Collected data
********************
(** The library the examples run with: SHA-256 (FIPS 180-4) over the
    bytes of a string, its digest in lower-case hexadecimal, and the
    timestamp format [%Y-%m-%d %H:%M:%S] over a count of microseconds
    since 0001-01-01 00:00:00 in the proleptic Gregorian calendar. *)

Module Lib.

Local Open Scope Z_scope.

Definition mask32 (x : Z) : Z := Z.land x 0xffffffff.

Definition rotr (n x : Z) : Z :=
  Z.lor (Z.shiftr x n) (mask32 (Z.shiftl x (32 - n))).

(** The first 64 primes, the largest being 311. *)
Definition is_prime (n : Z) : bool :=
  forallb (fun d => negb (n mod d =? 0))
          (map Z.of_nat (seq 2 (Z.to_nat n - 2))).

Definition primes : list Z := filter is_prime (map Z.of_nat (seq 2 310)).

(** The largest [r' >= r] with [r'^3 <= x] among those that add to [r]
    some of the [n] lowest bits. *)
Fixpoint cube_root (n : nat) (x r : Z) : Z :=
  match n with
  | O => r
  | S n' =>
      let r' := r + 2 ^ Z.of_nat n' in
      if r' ^ 3 <=? x then cube_root n' x r' else cube_root n' x r
  end.

(** The round constants and the initial hash value: the first 32 bits
    of the fractional parts of the cube roots of the first 64 primes
    and of the square roots of the first 8. *)
Definition K : list Z :=
  map (fun p => mask32 (cube_root 40 (p * 2 ^ 96) 0)) primes.

Definition H0 : list Z :=
  map (fun p => mask32 (Z.sqrt (p * 2 ^ 64))) (firstn 8 primes).

Definition big_sigma0 (x : Z) : Z :=
  Z.lxor (Z.lxor (rotr 2 x) (rotr 13 x)) (rotr 22 x).
Definition big_sigma1 (x : Z) : Z :=
  Z.lxor (Z.lxor (rotr 6 x) (rotr 11 x)) (rotr 25 x).
Definition small_sigma0 (x : Z) : Z :=
  Z.lxor (Z.lxor (rotr 7 x) (rotr 18 x)) (Z.shiftr x 3).
Definition small_sigma1 (x : Z) : Z :=
  Z.lxor (Z.lxor (rotr 17 x) (rotr 19 x)) (Z.shiftr x 10).
Definition ch (x y z : Z) : Z :=
  Z.lxor (Z.land x y) (Z.land (Z.lxor x 0xffffffff) z).
Definition maj (x y z : Z) : Z :=
  Z.lxor (Z.lxor (Z.land x y) (Z.land x z)) (Z.land y z).

(** The message, the byte 128, zeros up to 56 modulo 64, and the
    length in bits on eight bytes. *)
Definition pad (msg : list Z) : list Z :=
  let len := Z.of_nat (length msg) in
  msg ++ [128] ++ repeat 0 (Z.to_nat ((55 - len) mod 64))
      ++ map (fun i => Z.land (Z.shiftr (8 * len) (8 * i)) 255)
             [7; 6; 5; 4; 3; 2; 1; 0].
********************
**EXERCISE DIRECTIONS**
An exact copy of every entry is what is needed here.

**TASK SOLUTION**
(** The library the examples run with: SHA-256 (FIPS 180-4) over the
    bytes of a string, its digest in lower-case hexadecimal, and the
    timestamp format [%Y-%m-%d %H:%M:%S] over a count of microseconds
    since 0001-01-01 00:00:00 in the proleptic Gregorian calendar. *)

Module Lib.

Local Open Scope Z_scope.

Definition mask32 (x : Z) : Z := Z.land x 0xffffffff.

Definition rotr (n x : Z) : Z :=
  Z.lor (Z.shiftr x n) (mask32 (Z.shiftl x (32 - n))).

(** The first 64 primes, the largest being 311. *)
Definition is_prime (n : Z) : bool :=
  forallb (fun d => negb (n mod d =? 0))
          (map Z.of_nat (seq 2 (Z.to_nat n - 2))).

Definition primes : list Z := filter is_prime (map Z.of_nat (seq 2 310)).

(** The largest [r' >= r] with [r'^3 <= x] among those that add to [r]
    some of the [n] lowest bits. *)
Fixpoint cube_root (n : nat) (x r : Z) : Z :=
  match n with
  | O => r
  | S n' =>
      let r' := r + 2 ^ Z.of_nat n' in
      if r' ^ 3 <=? x then cube_root n' x r' else cube_root n' x r
  end.

(** The round constants and the initial hash value: the first 32 bits
    of the fractional parts of the cube roots of the first 64 primes
    and of the square roots of the first 8. *)
Definition K : list Z :=
  map (fun p => mask32 (cube_root 40 (p * 2 ^ 96) 0)) primes.

Definition H0 : list Z :=
  map (fun p => mask32 (Z.sqrt (p * 2 ^ 64))) (firstn 8 primes).

Definition big_sigma0 (x : Z) : Z :=
  Z.lxor (Z.lxor (rotr 2 x) (rotr 13 x)) (rotr 22 x).
Definition big_sigma1 (x : Z) : Z :=
  Z.lxor (Z.lxor (rotr 6 x) (rotr 11 x)) (rotr 25 x).
Definition small_sigma0 (x : Z) : Z :=
  Z.lxor (Z.lxor (rotr 7 x) (rotr 18 x)) (Z.shiftr x 3).
Definition small_sigma1 (x : Z) : Z :=
  Z.lxor (Z.lxor (rotr 17 x) (rotr 19 x)) (Z.shiftr x 10).
Definition ch (x y z : Z) : Z :=
  Z.lxor (Z.land x y) (Z.land (Z.lxor x 0xffffffff) z).
Definition maj (x y z : Z) : Z :=
  Z.lxor (Z.lxor (Z.land x y) (Z.land x z)) (Z.land y z).

(** The message, the byte 128, zeros up to 56 modulo 64, and the
    length in bits on eight bytes. *)
Definition pad (msg : list Z) : list Z :=
  let len := Z.of_nat (length msg) in
  msg ++ [128] ++ repeat 0 (Z.to_nat ((55 - len) mod 64))
      ++ map (fun i => Z.land (Z.shiftr (8 * len) (8 * i)) 255)
             [7; 6; 5; 4; 3; 2; 1; 0].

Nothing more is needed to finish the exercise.